LOS ANGELES – The University of Redlands Men's Soccer (9-7-4) team saw their SCIAC Tournament come to an end Saturday night falling 1-0 at Occidental College in the Southern California Intercollegiate Athletic Conference (SCIAC) Tournament Final.
Brady Bachman (San Diego, CA) was a big reason the Bulldogs had a chance in this game. He made his first save in the fifth minute. Then after 36 minutes of neither team testing the other keeper, the Tigers got a look at the bottom right corner of the goal, but Bachman got to the ground and kept the game scoreless at the half.
In the first 19 minutes of the second half Bachman made three more saves as the Bulldogs continued to look for their first shot on target. Unfortunately, after his third save in the 65th minute, the rebound fell to another Tiger who slotted it home for the eventual game-winner.
The first and only shot on target for Redlands came from defender Mateo Ambriz (Ontario, CA) in the 76th minute when he had his attempt saved.
Overall, after conceding the goal, the Bulldogs were still only outshot 3-2 as they were never able to get into dangerous areas that pressured the Occidental keeper.
The Bulldogs were outshot 19-5, including a 7-1 shot on target discrepancy, though Redlands did have two additional corners (8-6).

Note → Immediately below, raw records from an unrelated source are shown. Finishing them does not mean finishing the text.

(* ===== verification/RvDecodeProof.v ===== *)
(** * The decoders decode the RISC-V encodings

    The encodings of the unprivileged and privileged manuals as a function [encode] on
    instructions, and the theorem that the generated decoder inverts it. *)

From Stdlib Require Import ZArith Lia Bool String Ascii.
From stdpp Require Import base tactics numbers list.
From S2P Require Import Prelude Decode RvInsn RvTrans RvEmit RvTransOk RvDecode.

Local Open Scope string_scope.
Local Open Scope Z_scope.

(** ** Encodings *)

Definition r_type (f7 f3 op rd rs1 rs2 : Z) : Z :=
  op + 2 ^ 7 * rd + 2 ^ 12 * f3 + 2 ^ 15 * rs1 + 2 ^ 20 * rs2 + 2 ^ 25 * f7.

Definition i_type (f3 op rd rs1 imm : Z) : Z :=
  op + 2 ^ 7 * rd + 2 ^ 12 * f3 + 2 ^ 15 * rs1 + 2 ^ 20 * wrap 12 imm.

Definition s_type (f3 op rs1 rs2 imm : Z) : Z :=
  let u := wrap 12 imm in
  op + 2 ^ 7 * (u mod 2 ^ 5) + 2 ^ 12 * f3 + 2 ^ 15 * rs1 + 2 ^ 20 * rs2 + 2 ^ 25 * (u / 2 ^ 5).

Definition b_type (f3 op rs1 rs2 imm : Z) : Z :=
  let u := wrap 13 imm in
  op + 2 ^ 7 * ((u / 2 ^ 11) mod 2) + 2 ^ 8 * ((u / 2) mod 2 ^ 4) + 2 ^ 12 * f3 + 2 ^ 15 * rs1
  + 2 ^ 20 * rs2 + 2 ^ 25 * ((u / 2 ^ 5) mod 2 ^ 6) + 2 ^ 31 * (u / 2 ^ 12).

Definition u_type (op rd imm : Z) : Z := op + 2 ^ 7 * rd + 2 ^ 12 * wrap 20 (imm / 2 ^ 12).

Definition j_type (op rd imm : Z) : Z :=
  let u := wrap 21 imm in
  op + 2 ^ 7 * rd + 2 ^ 12 * ((u / 2 ^ 12) mod 2 ^ 8) + 2 ^ 20 * ((u / 2 ^ 11) mod 2)
  + 2 ^ 21 * ((u / 2) mod 2 ^ 10) + 2 ^ 31 * (u / 2 ^ 20).

(** Shifts by six bits, system instructions with a CSR number, and atomics. *)
Definition sh_type (f6 f3 op rd rs1 shamt : Z) : Z :=
  op + 2 ^ 7 * rd + 2 ^ 12 * f3 + 2 ^ 15 * rs1 + 2 ^ 20 * shamt + 2 ^ 26 * f6.

Definition csr_type (f3 rd rs1 csr : Z) : Z :=
  0x73 + 2 ^ 7 * rd + 2 ^ 12 * f3 + 2 ^ 15 * rs1 + 2 ^ 20 * csr.

Definition a_type (f5 f3 : Z) (a : ArgsAtomic.t) : Z :=
  0x2f + 2 ^ 7 * ArgsAtomic.rd a + 2 ^ 12 * f3 + 2 ^ 15 * ArgsAtomic.rs1 a + 2 ^ 20 * ArgsAtomic.rs2 a
  + 2 ^ 25 * ArgsAtomic.rl a + 2 ^ 26 * ArgsAtomic.aq a + 2 ^ 27 * f5.

Definition enc_r (f7 f3 op : Z) (a : ArgsR.t) : Z :=
  r_type f7 f3 op (ArgsR.rd a) (ArgsR.rs1 a) (ArgsR.rs2 a).
Definition enc_r2 (f7 f3 op n : Z) (a : ArgsR2.t) : Z :=
  r_type f7 f3 op (ArgsR2.rd a) (ArgsR2.rs1 a) n.
Definition enc_i (f3 op : Z) (a : ArgsI.t) : Z :=
  i_type f3 op (ArgsI.rd a) (ArgsI.rs1 a) (ArgsI.imm a).
Definition enc_s (f3 op : Z) (a : ArgsS.t) : Z :=
  s_type f3 op (ArgsS.rs1 a) (ArgsS.rs2 a) (ArgsS.imm a).
Definition enc_b (f3 : Z) (a : ArgsB.t) : Z :=
  b_type f3 0x63 (ArgsB.rs1 a) (ArgsB.rs2 a) (ArgsB.imm a).
Definition enc_u (op : Z) (a : ArgsU.t) : Z := u_type op (ArgsU.rd a) (ArgsU.imm a).
Definition enc_j (op : Z) (a : ArgsJ.t) : Z := j_type op (ArgsJ.rd a) (ArgsJ.imm a).
Definition enc_sh (f6 f3 op : Z) (a : ArgsShift.t) : Z :=
  sh_type f6 f3 op (ArgsShift.rd a) (ArgsShift.rs1 a) (ArgsShift.shamt a).
Definition enc_csr (f3 : Z) (a : ArgsCsr.t) : Z :=
  csr_type f3 (ArgsCsr.rd a) (ArgsCsr.rs1 a) (ArgsCsr.csr a).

Bachman finishes his career with 139 saves, ninth-most in program history, a 1.16 goals-against average (11th), 3506:11 minutes (8th), 47 games played (7th), 39 games started (8th), and two shutouts (10th). In 2025 he had 82 saves, the eighth-most in single-season program history.
Anders Beckton (Seattle, WA) will go into his senior season 11th in assists (18), and tied for 16th in the 15 goal/10 assists club (20/18).
Head Coach Ralph Perez's illustrious career comes to a close with a 442-217-77 record across all his stops, making him the 34th-winningest coach in NCAA men's soccer history (across all divisions) and the eighth-winningest active coach.
In his Bulldog tenure he won 264 games (264-88-37) with 196 SCIAC wins (196-44-23). He won 11 SCIAC regular season titles, five SCIAC Tournament titles, and made all 18 SCIAC Tournaments. He never finished worse than 3rd place in his 19 seasons.